She thought of her mother, leaving her first with the monks, and then dying and leaving her forever. She thought of Malchior. She thought of slowly slipping away.
"Don't be afraid."
"I am afraid!" said Raven, her voice breaking. "That's why… that's why I'm always running away…"
Her life had been spent running from Trigon and her fate, from Alaric, from her mother. She had run from all feeling, from self-knowledge, from the guilty desire to be rid of her powers forever. And she had run from Robin, from Starfire and Cyborg, from Beast Boy…
She had only wanted to stop hurting. She had wanted to eliminate pain. But everything else had gone with it.
"Denial is what hurts. It's okay for you to stop running."
A breath of hot air poured over her. She felt light.
"Can you let yourself be happy?"
"I… can try," said Raven, not knowing the voice that was speaking to her. It sounded like…

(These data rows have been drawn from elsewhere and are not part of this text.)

Lemma attach_ok Fr s f ctx n key val m :
  is_tree Fr s (plug (f :: ctx) E) -> n <> NULL -> n ∉ clocs (f :: ctx) -> is_Some (mem s !! n) ->
  rb NULL (plug (f :: ctx) E) BLACK m ->
  exists s' t', attach (fd f) (fx f) key val n s = Some (NULL, s') /\ is_tree Fr s' t'
    /\ same t' (plug (f :: ctx) (T n key val RED E E)) /\ exists m', rb NULL t' BLACK m'.
Proof.
  intros Ht Hn Hnc [j Hj] Hrb. unfold attach.
  pose proof (init_node n key val (fx f) s j Hj) as Hi.
  assert (Hl : n ∉ locs (plug (f :: ctx) E)) by (by rewrite plug_locs).
  pose proof (is_tree_put _ _ _ _ (Node key val (fx f) NULL NULL (nc j)) Ht Hl Hn) as H1.
  destruct (link_leaf _ _ _ _ n key val (nc j) H1 Hn Hnc) as (s2 & Hs2 & H2); [cbn [mem]; by rewrite lookup_insert_eq|].
  destruct (fixAfterInsertion_ok _ _ _ _ _ _ _ m H2 Hrb) as (s3 & t3 & Hs3 & H3 & H4 & H5).
  exists s3, t3. split_and!; [|eapply is_tree_frame; [|exact H3]|done|done].
  - destruct (STF (set_child L NULL) n s) as [sa|]; [|done]. cbn [mbind option_bind] in *.
    destruct (STF (set_child R NULL) n sa) as [sb|]; [|done]. cbn [mbind option_bind] in *.
    destruct (STF (set_k key) n sb) as [sc|]; [|done]. cbn [mbind option_bind] in *.
    destruct (STF (set_v val) n sc) as [sd|]; [|done]. cbn [mbind option_bind] in *.
    rewrite Hi. cbn [mbind option_bind]. rewrite Hs2. cbn [mbind option_bind]. by rewrite Hs3.
  - intros z Hz. cbn. destruct (decide (z = n)) as [-> |]; [|done]. exfalso. apply Hz.
    apply same_both in H4 as [_ ->]. rewrite plug_locs. cbn. by left.
Qed.
Lemma rbw_paint ph t n : rbw ph t n -> exists m, rb ph (paint BLACK t) BLACK m.
Proof. intros (_ & [[_ H]|[_ H]])%rbw_cases; [by eapply rb_paint|eauto]. Qed.

Lemma rbw_mk_R ph d x k v a b ca cb n : x <> ph -> rb ph a ca n -> rb ph b cb n -> rbw ph (mk d x k v RED a b) n.
Proof. destruct d; econstructor; eauto. Qed.

Lemma rbw_mk_B ph d x k v a b ca cb n : x <> ph -> rb ph a ca n -> rb ph b cb n -> rbw ph (mk d x k v BLACK a b) (S n).
Proof. destruct d; econstructor; eauto. Qed.

(** A black tree of positive height, by side. *)
Lemma rb_black_node ph d t n : rb ph t BLACK (S n) -> exists x k v a b ca cb,
  t = mk d x k v BLACK a b /\ x <> ph /\ rb ph a ca n /\ rb ph b cb n.
Proof.
  inversion 1; subst. destruct d; [eauto 15|]. exists x, k, v, b, a, cb, ca. done.
Qed.

Lemma rb_red_node ph d t n : rb ph t RED n -> exists x k v a b,
  t = mk d x k v RED a b /\ x <> ph /\ rb ph a BLACK n /\ rb ph b BLACK n.
Proof. inversion 1; subst. destruct d; [eauto 15|]. exists x, k, v, b, a. done. Qed.

(** The frame of a hole, with the colour of its node. *)
Lemma rbc_frame ph d p kp vp cp W ctx n : rbc ph (F d p kp vp cp W :: ctx) BLACK n ->
  p <> ph /\ ((cp = RED /\ rb ph W BLACK n /\ rbc ph ctx RED n)
              \/ (cp = BLACK /\ exists cw, rb ph W cw n /\ rbc ph ctx BLACK (S n))).
Proof. inversion 1; subst; split; eauto 10. Qed.

(** A node of the parent's colour with two subtrees of the right height takes the place of
    the parent. *)
Lemma replace_parent ph d p kp vp cp W ctx n y ky vy A B :
  rbc ph (F d p kp vp cp W :: ctx) BLACK n -> y <> ph -> rb ph A BLACK n -> rb ph B BLACK n ->
  exists m, rb ph (plug ctx (mk d y ky vy cp A B)) BLACK m.
Proof.
  intros (_ & [(-> & _ & Hc)|(-> & cw & _ & Hc)])%rbc_frame Hy HA HB.
  - eapply plug_rb; [exact Hc|]. by apply rb_mk_R.
  - eapply plug_rb; [exact Hc|]. by eapply rb_mk_B.
Qed.

Lemma same_far d p kp vp cp X w kw vw cw SN SF c1 c2 :
  same (mk d w kw vw c1 (mk d p kp vp c2 X SN) (paint BLACK SF)) (mk d p kp vp cp X (mk d w kw vw cw SN SF)).
Proof.
  rewrite (same_rotate d p kp vp cp w kw vw cw c2 c1). apply same_mk; [done|apply same_paint].
Qed.

Lemma same_near d p kp vp cp X w kw vw cw y ky vy cy A B SF c1 c2 c3 :
  same (mk d y ky vy c1 (mk d p kp vp c2 X A) (mk d w kw vw c3 B SF))
    (mk d p kp vp cp X (mk d w kw vw cw (mk d y ky vy cy A B) SF)).
Proof.
  assert (H : same (mk d w kw vw cw (mk d y ky vy cy A B) SF) (mk d y ky vy cy A (mk d w kw vw c3 B SF))).
  { symmetry. apply same_rotate. }
  rewrite <- (same_rotate d p kp vp cp y ky vy cy c2 c1). apply same_mk; [done|by symmetry].
Qed.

"Good. Just to be happy… that is the highest thing anyone can aspire to. Don't be afraid of it. Move forward."
Pain touched the edge of awareness, crept in closer, closer, burning through her nerves. Flickering light cut across her vision.
"What's happening?" Raven asked.
"You have to wake up now. You'll die if you don't."
That voice. It sounded like…
"Wake up!"
It sounded like her mother.
Raven fought to open her eyes, struggling through the thick, bleak dark of unconsciousness. Small hands seemed to grab at her and pull her back down, but she pushed, pushed, pushed into waking. Her eyelids fluttered. Her body arched and contorted with pain. She gasped, sucking in air.
She screamed.
She had never felt pain as intensely as she did now. Her whole body ached. Every part of her was screaming, wrapped up with toe-curling, nail-ripping, pulling, grinding, bleeding pain. Make it stop, she thought, again and again, make it stop. Her fingers reached out, grasping uselessly, scrabbling in the dirt. Her eyes clenched shut. Tears leaked out.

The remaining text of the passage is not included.